Producer #2 – “I agree. We’ve got Brendan Fraser cast as a lead after all!”
Producer #1 – “I know! It’s great! Who do you think we could get to play the supporting role?”
Producer #2 – “Not sure. Hey! I dare you to ask Harrison Ford!”
Producer #1 – “You’re on!”
And when Harrison Ford actually accepted the role, they were forced to put it on the big screen. The end result is a poorly crafted movie fit only for television.
Although the film is based on a true-story – a story that is pretty incredible and powerful – the way it is told and made takes the heart and emotion right out of it.
Extraordinary Measures tells the story of a father (Fraser) willing to do whatever it takes to find a cure for a form of autism known as Pompe Disease, a disease that two of his three children have.

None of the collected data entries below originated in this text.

(** setup_client.c, up to the message loop, which is never left. *)
Definition setup_client_iouring (IP_ADDR_TO_CONNECT : list byte) : P Z :=
  if negb (getaddrinfo IP_ADDR_TO_CONNECT "12345" =? 0) then
    do_call (Printf "getaddrinfo error:%s") ;; exit 1
  else if client_socket =? -1 then
    do_call (Printf "cannot setup a client socket") ;; mret (-1)
  else
    malloc "buffer_transactions" 1 ;;
    do_call (QueueInit 10) ;;
    mtx_lock "block_created_mtx" ;;
    if connect_result =? 0 then
      do_call (ZlogInfo "connection to server has been established!") ;;
      do_call (Printf "connection TO MESSAGE SERVER has been established!") ;;
      forever "setup_client_iouring" client_socket
    else
      do_call (ZlogInfo "error while trying connecting to the server") ;;
      do_call (Printf "error establishing connection to server, exiting") ;;
      do_call (Close client_socket) ;;
      free_buffer "buffer_transactions" ;;
      mret 0.

(** p2p_listen.c: the attempts to connect, two seconds apart. *)
Fixpoint connect_loop (fuel n : nat) : P () :=
  match fuel with
  | O => fun st => Unfinished st
  | S fuel =>
      if connect_attempt n =? 0 then mret () else
      do_call (Printf "trying to connect to neighboor node") ;;
      do_call (Sleep 2) ;;
      connect_loop fuel (S n)
  end.

(** p2p_listen.c, up to its loop: the connected socket, or the thread ends. *)
Definition setup_p2p_connect (fuel : nat) (IP_ADD_LISTEN : list byte) : P (option Z) :=
  mtx_lock "peer_connection_accepted" ;;
  if negb (getaddrinfo IP_ADD_LISTEN "10001" =? 0) then mret None else
  do_call (Printf (if listen_socket =? -1 then "cannot setup a client socket"
                   else "established socket for incoming p2p connections!")) ;;
  connect_loop fuel 0 ;;
  mtx_unlock "peer_connection_accepted" ;;
  do_call (Printf "GOT CONNECTION!") ;;
  mret (Some listen_socket).

(** client/main.c *)
Definition client_logging (conf : option (list byte)) : P () :=
  (if negb (zlog_init conf =? 0) then do_call (Printf "logging failed") else mret ()) ;;
  do_call (AtExit "zlog_fini") ;;
  (if negb (zlog_get_category "logclient") then
     do_call (Printf "failed init logging category client log!") ;; do_call ZlogFini
   else mret ()) ;;
  (if negb (zlog_get_category "logp2p") then
     do_call (Printf "failed init logging category p2p log!") ;; do_call ZlogFini
   else mret ()) ;;
  if WRITE_LOG then do_call (ZlogInfo "client logging started!") else mret ().

(** [thrd_create] with its error path. *)
Definition spawn (body : string) (arg : list byte) (message : string) : P () :=
  if thread_starts body then do_call (ThrdCreate body arg)
  else do_call (Printf message) ;; exit 1.

(** The environment, the logs and the buffers. *)
Definition client_prepare : P () :=
  (match getenv "cblockchain_conf" with
   | None => do_call (Printf "no cblockchain_conf env variable has been found")
   | Some _ => mret ()
   end) ;;
  ensure_logdir ;;
  client_logging (getenv "cblockchain_conf") ;;
  p2p_setup_buffers.

(** The listening socket, the ring, the mutexes and the three threads. *)
Definition client_launch (argv1 : list byte) : P Z :=
  serv_fd ← p2p_setup_serv_sock 10001;
  do_call (Printf "p2p server for this client launched at 10001 port") ;;
  do_call (ZlogInfo "p2p server started") ;;
  p2p_setup_iouring ;;
  do_call (SetKill false) ;;
  do_call (MtxInit "block_created_mtx") ;;
  do_call (MtxInit "peer_connection_accepted") ;;
  do_call (Printf "this client is accepting messages from msg server with ip 172.16.1.1 port [12345] ") ;;
  spawn "setup_client_iouring" (str "172.16.1.1") "error while client accept thread creation" ;;
  el_params ← malloc "el_params" 1;
  if negb el_params then crash NullDeref else
  spawn "event_loop_p2p" [] "error while thread p2p creation" ;;
  do_call (ThrdDetach "event_loop_p2p") ;;
  spawn "setup_p2p_listening" argv1 "error while thread p2p creation" ;;
  do_call (ThrdDetach "setup_p2p_listening") ;;
  mret serv_fd.

(** After the join: what was set up is released. *)
Definition client_release (serv_fd : Z) : P Z :=
  (if thread_joins then mret () else do_call (Printf "error joining thread ")) ;;
  p2p_destroy_buffers ;;
  teardown_server_sock serv_fd ;;
  do_call (Close serv_fd) ;;
  do_call QueueExit ;;
  do_call (ZlogInfo "P2P APPLICATION FINISHED") ;;
  free_buffer "el_params" ;;
  free_buffer "buffer_BLOCK_DATA" ;;
  mret 0.

Definition client_main (argc : Z) (argv1 : list byte) : P Z :=
  if negb (argc =? 2) then
    do_call (Printf "please enter an IP of a p2p neighboor..") ;; exit 1
  else
    client_prepare ;;
    serv_fd ← client_launch argv1;
    setup_client_iouring (str "172.16.1.1") ;;
    client_release serv_fd.
End code.

Section facts.
Context {sys : System}.

Definition p2p_buffers : list string := ["buffers"; "buffer_lengths"; "buffer_sended_N"; "buffer_BLOCK_DATA"].

(** The decisions made, from the system's answers alone. *)
Definition prepare_ending : ending :=
  match getenv "HOME" with
  | None => Faults NullDeref
  | Some home =>
      if negb (length home <=? 122)%nat then Faults OutOfBounds else
      if negb (forallb alloc_ok p2p_buffers) then Exits else Returns
  end.
Lemma iteration_remote_calls_witness :
  exists r s',
    SimulatedBaseWaiterStrategy.run_single_test 18 BaselineStrategy.strategy
      true 0 env_delay_48 initial_state = Returned r s'
    /\ check_count r = Some 17%nat
    /\ puts s' = 1%nat /\ sleeps s' = 17%nat /\ gets s' = 1%nat.
Proof.
  eexists. eexists. split; [vm_compute; reflexivity|].
  split; [reflexivity|].
  match goal with
  | |- puts ?s' = _ /\ _ =>
      destruct (iteration_remote_calls
                  18 BaselineStrategy.strategy true 0 env_delay_48
                  initial_state _ s' ltac:(vm_compute; reflexivity))
        as (Hp & Hc & _)
  end.
  split; [exact Hp|].
  destruct (Hc 17%nat eq_refl) as (Hsl & _ & _).
  split; [exact Hsl | reflexivity].
Defined.

(** X6.  A successful result is always backed by the store: the last GET of
    the iteration answered, and its rules match the configuration that was
    PUT, with the simulation on as well as off. *)
Theorem success_needs_matching_get fuel strategy sim tid env s r s' :
  SimulatedBaseWaiterStrategy.run_single_test fuel strategy sim tid env s
  = Returned r s' ->
  success r = true ->
  (gets s < gets s')%nat
  /\ exists resp,
      get_outcome env (gets s' - 1) = GetOk resp
      /\ compare_rules (match resp with Some rs => rs | None => [] end)
                       (generate_lifecycle_config (strategy_name strategy) tid)
         = true.
Proof.
  rewrite simulated_run_unfold, run_single_test_unfold. cbv zeta.
  change (puts (reset_simulation s)) with (puts s).
  destruct (put_outcome env (puts s)); intros Hrun Hs.
  - apply polling_loop_calls in Hrun;
      [|unfold sim_attrs_ok; cbn; intros H; contradiction].
    destruct Hrun as (c & _ & _ & _ & _ & _ & _ & Hsucc).
    apply (Hsucc Hs).
  - inversion Hrun; subst. discriminate Hs.
Qed.

Lemma success_needs_matching_get_witness :
  exists r s',
    SimulatedBaseWaiterStrategy.run_single_test 18 BaselineStrategy.strategy
      true 0 env_delay_48 initial_state = Returned r s'
    /\ (gets initial_state < gets s')%nat
    /\ exists resp,
        get_outcome env_delay_48 (gets s' - 1) = GetOk resp
        /\ compare_rules (match resp with Some rs => rs | None => [] end)
                         (generate_lifecycle_config "Baseline-3s-180s" 0)
           = true.
Proof.
  eexists. eexists. split; [vm_compute; reflexivity|].
  eapply (success_needs_matching_get
            18 BaselineStrategy.strategy true 0 env_delay_48 initial_state).
  - vm_compute. reflexivity.
  - reflexivity.
Defined.

(** ** The simulated delay *)

(** The drawn delay depends on the random state only. *)
Lemma generate_delay_draws env s1 s2 d :
  draws s1 = draws s2 ->
  SimulatedBaseWaiterStrategy._generate_propagation_delay env s1
  = Returned d (after_draws s1) ->
  SimulatedBaseWaiterStrategy._generate_propagation_delay env s2
  = Returned d (after_draws s2).
Proof.
  intros Hdr.
  unfold SimulatedBaseWaiterStrategy._generate_propagation_delay,
    random_uniform, bind, random_random, ret. cbn [draws].
  rewrite Hdr.
  repeat match goal with
         | |- context [if ?b then _ else _] => destruct b
         end;
    intros H; inversion H; reflexivity.
Qed.

(** The first simulated check of an iteration: it draws the delay, and
    compares it with an elapsed time of zero. *)
Lemma simulated_check_unset config env s :
  _simulated_delay s = None ->
  exists d,
    SimulatedBaseWaiterStrategy._generate_propagation_delay env s
    = Returned d (after_draws s)
    /\ SimulatedBaseWaiterStrategy.check_configuration_match true config env s
       = if Qle_bool d (now s - now s)
         then BaseWaiterStrategy.check_configuration_match config env
                (after_first_check s d)
         else Returned false (after_first_check s d).
Proof.
  intros Hnone.
  destruct (generate_delay_returns env s) as [d Hgen].
  exists d. split; [exact Hgen|].
  unfold SimulatedBaseWaiterStrategy.check_configuration_match. cbn [negb].
  unfold bind at 1. unfold SimulatedBaseWaiterStrategy.hasattr_simulated_delay.
  rewrite Hnone. cbn [negb]. unfold bind. rewrite Hgen.
  unfold ret, time_time,
    SimulatedBaseWaiterStrategy.set_simulated_delay,
    SimulatedBaseWaiterStrategy.set_propagation_start,
    SimulatedBaseWaiterStrategy.get_propagation_start,
    SimulatedBaseWaiterStrategy.get_simulated_delay.
  cbn [now puts gets sleeps draws _simulated_delay _propagation_start
       after_draws].
  unfold after_first_check.
  destruct (Qle_bool d (now s - now s)); reflexivity.
Qed.
(** The table after [refreshSession sid]: the entry under [sid] is gone,
    replaced by the returned session, or as before; the others are as
    before. *)
Lemma refreshSession_sessions sid st :
  let st' := (refreshSession E sid st).2 in
  (forall k, k <> sid -> sessions st' !! k = sessions st !! k)
  /\ (sessions st' !! sid = None
      \/ sessions st' !! sid = sessions st !! sid
      \/ exists s s', sessions st !! sid = Some s
                      /\ sessions st' !! sid = Some s'
                      /\ sessionId s' = sessionId s)
  /\ (sessionId <$> currentSession st <> Some sid ->
      currentSession st' = currentSession st)
  /\ credentialsFile st' = credentialsFile st.
Proof.
  cbv zeta. destruct (sessions st !! sid) as [s|] eqn:Hs.
  - destruct (decide (clock E (ticks st) > expiresAt s)) as [Hexp|Hlive].
    + rewrite (refreshSession_expired E sid st s Hs Hexp). simpl.
      split; [intros k Hk; by apply lookup_delete_ne|].
      split; [left; apply lookup_delete_eq|]. done.
    + rewrite (refreshSession_live E sid st s Hs Hlive).
      destruct (entropy_fault E (draws st)).
      { simpl. split; [done|]. split; [right; left; done|]. done. }
      simpl.
      destruct (bool_decide (sessionId <$> currentSession st = Some sid)) eqn:Hb;
        simpl.
      * split; [intros k Hk; by apply lookup_insert_ne|].
        split.
        { right. right. eexists _, _. split; [done|].
          split; [apply lookup_insert_eq|done]. }
        split; [|done]. intros Hne. apply bool_decide_eq_true in Hb. done.
      * split; [intros k Hk; by apply lookup_insert_ne|].
        split.
        { right. right. eexists _, _. split; [done|].
          split; [apply lookup_insert_eq|done]. }
        done.
  - rewrite (refreshSession_not_found E sid st Hs). simpl.
    split; [done|]. split; [left; done|]. done.
Qed.
Definition repr_char (quote c : ascii) : string :=
  let n := nat_of_ascii c in
  if Ascii.eqb c quote || Ascii.eqb c "\" then String "\" (String c EmptyString)
  else if (n =? 9)%nat then "\t"
  else if (n =? 10)%nat then "\n"
  else if (n =? 13)%nat then "\r"
  else if ((n <? 32) || ((127 <=? n) && (n <=? 160)) || (n =? 173))%nat
       then "\x" ++ hex2 c
  else String c EmptyString.

Fixpoint repr_chars (quote : ascii) (s : string) : string :=
  match s with
  | EmptyString => EmptyString
  | String c s' => repr_char quote c ++ repr_chars quote s'
  end.

(** [repr] of a str: single quotes, unless the text has a single quote
    and no double quote. *)
Definition repr_str (s : string) : string :=
  let dq := ascii_of_nat 34 in
  let quote := if contains "'" s && negb (contains dq s) then dq else "'"%char in
  String quote (repr_chars quote s ++ String quote EmptyString).

Definition is_digit (c : ascii) : bool :=
  ((48 <=? nat_of_ascii c) && (nat_of_ascii c <=? 57))%nat.

(** The white space [int] skips around the digits: tab to carriage
    return and the space, and of the characters above U+007F those that
    [str.isspace] accepts.  U+001C to U+001F, which [str.strip] removes,
    are not skipped. *)
Definition is_int_space (c : ascii) : bool :=
  let n := nat_of_ascii c in
  (((9 <=? n) && (n <=? 13)) || (n =? 32) || (n =? 133) || (n =? 160))%nat.
(** * oursql: node client framing and the transactional SQL envelope

    A shallow embedding of two Go packages of the repository,

    - [nodeclient] (the network client: address check, request framing,
      fire-and-forget and wait-response calls), and
    - [dbquery] (the parsed query: classification, rollback statement,
      envelope extraction from the first comment),

    together with the parts of the Go standard library they call
    ([encoding/binary], [encoding/base64], [regexp] for the three patterns
    the code compiles); [encoding/gob] and the socket layer are inputs of
    the functions that use them.

    Go values are represented as follows: [int] and [uint32] are [Z], with
    the conversion to [uint32] written out as a reduction modulo [2^32];
    a [string] is a [string] (a sequence of 8-bit characters, as in Go);
    a [[]byte] is a [list byte]; a Go [error] is [option error], [None]
    being [nil]. *)

From Stdlib Require Import ZArith List Bool Lia.
From Stdlib Require Import Strings.String Strings.Ascii Strings.Byte DecimalString.
From Stdlib Require Import Floats.PrimFloat.
From coqutil Require Import Z.bitblast.
Import ListNotations.

Local Open Scope string_scope.
Local Open Scope Z_scope.
Local Open Scope list_scope.

(** ** Go values *)

(** The errors the two packages can return.  [errorString] is the value of
    [errors.New]; the four [CanNot...]/[NoResponse] constructors are the
    values of [netlib]'s [New...Error] functions; [CorruptInputError] is
    [encoding/base64]'s; [OpError] stands for an error produced by the
    socket layer or by [encoding/gob], known by its text only. *)
Inductive error : Type :=
| errorString (msg : string)
| CanNotConnectError (msg : string)
| CanNotSendError (msg : string)
| NoResponseError (msg : string)
| CanNotParseResponseError (msg : string)
| CorruptInputError (pos : Z)
| OpError (msg : string).

(** Result of a Go function returning [(T, error)] where exactly one of the
    two is meaningful. *)
Inductive result (A : Type) : Type :=
| Ok (a : A)
| Err (e : error).
Arguments Ok {A} a.
Arguments Err {A} e.

(** [len] of a slice, as a Go [int]. *)
Definition len {A : Type} (l : list A) : Z := Z.of_nat (List.length l).

(** [byte(v)]: the low eight bits. *)
Definition byte_of_Z (v : Z) : byte :=
  match Byte.of_N (Z.to_N (Z.land v 255)) with
  | Some b => b
  | None => x00
  end.

Definition Z_of_byte (b : byte) : Z := Z.of_N (Byte.to_N b).

(** [uint32(n)] for a Go [int]. *)
Definition uint32 (n : Z) : Z := n mod 2 ^ 32.

(** The text of an error, [err.Error()]. *)
Definition decimal (n : Z) : string :=
  NilZero.string_of_int (Z.to_int n).

Definition Error (e : error) : string :=
  match e with
  | errorString msg => msg
  | CanNotConnectError msg => msg
  | CanNotSendError msg => msg
  | NoResponseError msg => msg
  | CanNotParseResponseError msg => msg
  | CorruptInputError pos =>
      ("illegal base64 data at input byte " ++ decimal pos)%string
  | OpError msg => msg
  end.

(** ** encoding/binary *)
Module binary.

(** [binary.LittleEndian.PutUint32(bs, v)] on a fresh 4-byte slice. *)
Definition PutUint32 (v : Z) : list byte :=
  [ byte_of_Z v;
    byte_of_Z (Z.shiftr v 8);
    byte_of_Z (Z.shiftr v 16);
    byte_of_Z (Z.shiftr v 24) ].

(** [binary.LittleEndian.Uint32(bs)]. *)
Definition Uint32 (bs : list byte) : Z :=
  match bs with
  | b0 :: b1 :: b2 :: b3 :: _ =>
      Z.lor (Z_of_byte b0)
        (Z.lor (Z.shiftl (Z_of_byte b1) 8)
           (Z.lor (Z.shiftl (Z_of_byte b2) 16)
              (Z.shiftl (Z_of_byte b3) 24)))
  | _ => 0
  end.

End binary.

(** ** lib/net *)
Module netlib.

(** [netlib.NodeAddr].  The declaration is in [lib/net]; the fields are
    the two the client reads. *)
Record NodeAddr : Type := { Host : string; Port : Z }.

End netlib.
Import netlib.

(** ** nodeclient: the address check *)
Module nodeclient.

(** [CheckNodeAddress]: three guards in the order of the source. *)
Definition CheckNodeAddress (address : NodeAddr) : option error :=
  if address.(Port) <? 1024 then
    Some (errorString "Node Address Port has wrong value")
  else if address.(Port) >? 65536 then
    Some (errorString "Node Address Port has wrong value")
  else if String.eqb address.(Host) "" then
    Some (errorString "Node Address Host has wrong value")
  else None.

(** *** The peer, as the client sees it

    A call opens one socket, writes, possibly reads to the end of the
    stream, and closes.  What the socket layer answers is an input of the
    model: [Conn] holds the outcome of [io.Copy] and of [ioutil.ReadAll]
    on the connection, and a [Network] tells, for the address dialled,
    whether the connection is established.  The calls return the socket
    operations they performed, in order.  Log lines are not modelled. *)
Inductive NetEvent : Type :=
| EvDial (address : string) (timeoutSeconds : Z)
| EvWrite (data : list byte)
| EvReadAll
| EvClose.

Record Conn : Type := {
  copyResult : option error;
  readAllResult : list byte * option error
}.

Definition Network : Type := string -> result Conn.

Section Client.

(** Declared in [lib/net], not under src/: the printed form of an
    address, the fixed-width command identifier, and the gob encoder
    of a request payload of type [D]. *)
Variable NodeAddrToString : NodeAddr -> string.
Variable CommandToBytes : string -> list byte.
Variable D : Type.
Variable GobEncode : D -> result (list byte).

(** [encoding/gob]: [dec.Decode(&payload)] for a [string] variable that
    holds the empty string, and [dec.Decode(datapayload)] for a pointer
    to a [T]; each gives the value the destination holds afterwards and
    the error. *)
Variable T : Type.
Variable gobDecodeString : list byte -> string * option error.
Variable gobDecode : list byte -> T -> T * option error.

(** The client.  Its logger and its pointer to the node network are left
    out: no function below reads them but to write log lines. *)
Record NodeClient : Type := {
  DataDir : string;
  NodeAddress : NodeAddr;
  Address : string;
  NodeAuthStr : string
}.

(** [doBuildCommandData]; [data] is [None] for a [nil] interface. *)
Definition doBuildCommandData (command : string) (data : option D)
    (extra : list byte) : result (list byte) :=
  match (match data with
         | Some d => GobEncode d
         | None => Ok []
         end) with
  | Err err => Err err
  | Ok payload =>
      let payloadlength := uint32 (len payload) in
      let bs := binary.PutUint32 payloadlength in
      let request := CommandToBytes command ++ bs in
      let payloadlength := uint32 (len extra) in
      let bs := binary.PutUint32 payloadlength in
      let request := request ++ bs in
      let request := request ++ payload in
      let request :=
        if len extra >? 0 then request ++ extra else request in
      Ok request
  end.

(** [payload] is what the first lines of [doBuildCommandData] compute from
    [data] when the encoder does not fail. *)
Definition payloadOf (data : option D) (payload : list byte) : Prop :=
  match data with
  | Some d => GobEncode d = Ok payload
  | None => payload = []
  end.

Definition BuildCommandData (command : string) (data : option D)
    : result (list byte) :=
  doBuildCommandData command data [].

Definition BuildCommandDataWithAuth (c : NodeClient) (command : string)
    (data : option D) : result (list byte) :=
  let authbytes := CommandToBytes c.(NodeAuthStr) in
  doBuildCommandData command data authbytes.

(** [SendData]: no response is read. *)
Definition SendData (net : Network) (addr : NodeAddr) (data : list byte)
    : list NetEvent * option error :=
  match CheckNodeAddress addr with
  | Some err => ([], Some err)
  | None =>
      let dial := EvDial (NodeAddrToString addr) 1 in
      match net (NodeAddrToString addr) with
      | Err _ =>
          ([dial],
           Some (CanNotConnectError
                   (NodeAddrToString addr ++ " is not available")%string))
      | Ok conn =>
          match conn.(copyResult) with
          | Some err =>
              ([dial; EvWrite data; EvClose],
               Some (CanNotSendError (Error err)))
          | None => ([dial; EvWrite data; EvClose], None)
          end
      end
  end.

(** [SendDataWaitResponse]; [datapayload] is [None] for a [nil]
    interface and [Some v] for a pointer to a variable holding [v].
    The second component is what that variable holds on return. *)
Definition SendDataWaitResponse (net : Network) (addr : NodeAddr)
    (data : list byte) (datapayload : option T)
    : list NetEvent * option T * option error :=
  match CheckNodeAddress addr with
  | Some err => ([], datapayload, Some err)
  | None =>
      let dial := EvDial (NodeAddrToString addr) 2 in
      match net (NodeAddrToString addr) with
      | Err _ =>
          ([dial], datapayload,
           Some (CanNotConnectError
                   (NodeAddrToString addr ++ " is not available")%string))
      | Ok conn =>
          match conn.(copyResult) with
          | Some err =>
              ([dial; EvWrite data; EvClose], datapayload, Some err)
          | None =>
              let events := [dial; EvWrite data; EvReadAll; EvClose] in
              match conn.(readAllResult) with
              | (_, Some err) =>
                  (events, datapayload,
                   Some (CanNotSendError (Error err)))
              | (response, None) =>
                  match response with
                  | [] =>
                      (events, datapayload,
                       Some (NoResponseError
                               "Received 0 bytes as a response. Expected at least 1 byte"))
                  | status :: body =>
                      if negb (Z_of_byte status =? 1) then
                        match gobDecodeString body with
                        | (_, Some err) =>
                            (events, datapayload,
                             Some (CanNotParseResponseError (Error err)))
                        | (payload, None) =>
                            (events, datapayload,
                             Some (errorString payload))
                        end
                      else
                        match datapayload with
                        | Some v =>
                            match gobDecode body v with
                            | (v', Some err) =>
                                (events, Some v',
                                 Some (CanNotParseResponseError (Error err)))
                            | (v', None) => (events, Some v', None)
                            end
                        | None => (events, None, None)
                        end
                  end
              end
          end
      end
  end.

(** *** Decoding a request

    Modelled from the spec: the decoder of a command envelope is not
    under src/ (the node server reads requests).  The spec gives the
    layout and asks that decoding be the exact inverse of encoding and
    reject an envelope shorter than the fixed header.  [CommandLength]
    is the width of the identifier and [BytesToCommand] reads the name
    back from it. *)
Variable CommandLength : nat.
Variable BytesToCommand : list byte -> string.

Definition headerSize : nat := (CommandLength + 8)%nat.

Definition decodeEnvelope (request : list byte)
    : option (string * list byte * list byte) :=
  if (List.length request <? headerSize)%nat then None
  else
    let command := BytesToCommand (firstn CommandLength request) in
    let rest := skipn CommandLength request in
    let payloadlength := binary.Uint32 (firstn 4 rest) in
    let extralength := binary.Uint32 (firstn 4 (skipn 4 rest)) in
    let body := skipn 8 rest in
    let payload := firstn (Z.to_nat payloadlength) body in
    let extra :=
      firstn (Z.to_nat extralength) (skipn (Z.to_nat payloadlength) body) in
    Some (command, payload, extra).

End Client.

(** Modelled from the spec: [netlib.CommandToBytes] and its inverse are
    not under src/.  The spec asks for an identifier of fixed width in
    which every catalog name fits: the bytes of the name, filled up with
    zero bytes to the width (a longer name is cut), and read back by
    dropping the zero bytes. *)
Definition CommandToBytes_spec (width : nat) (command : string) : list byte :=
  firstn width (list_byte_of_string command ++ repeat x00 width).

Definition isZeroByte (b : byte) : bool := Byte.eqb b x00.

Definition BytesToCommand_spec (bytes : list byte) : string :=
  string_of_list_byte (filter (fun b => negb (isZeroByte b)) bytes).

(** A printed form of an address to run the statements on
    ([NodeAddrToString] is not under src/): host, colon, port. *)
Definition NodeAddrToString_spec (a : NodeAddr) : string :=
  (a.(Host) ++ ":" ++ decimal a.(Port))%string.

As both sick children get closer to the age of mortality, their symptoms worsen, so their father takes a lea of faith, quits his job and searches for a miracle at the hands of a little-known doctor (Ford). The majority of the movie is spent showing you how they financially put his untested theoretical research into practice to the point where they could start a clinical trial.
Just like most feel-good movies, after only seeing a few minutes of the movie, you know exactly where Extraordinary Measures is going to end. The typical clichés in character and plot are all there, making it a gruelingly long and painful experience. Instead of unraveling in a heart-felt manner, from the movie’s opening sequence, it’s overly manipulative.
If you are in the mood for a sad-yet-hopeful movie about trials involving families and disease, I suggest you rent My Sister’s Keeper – although it’s got some corny moments, it’s a far more emotion and powerful movie without all of the unnecessary manipulation.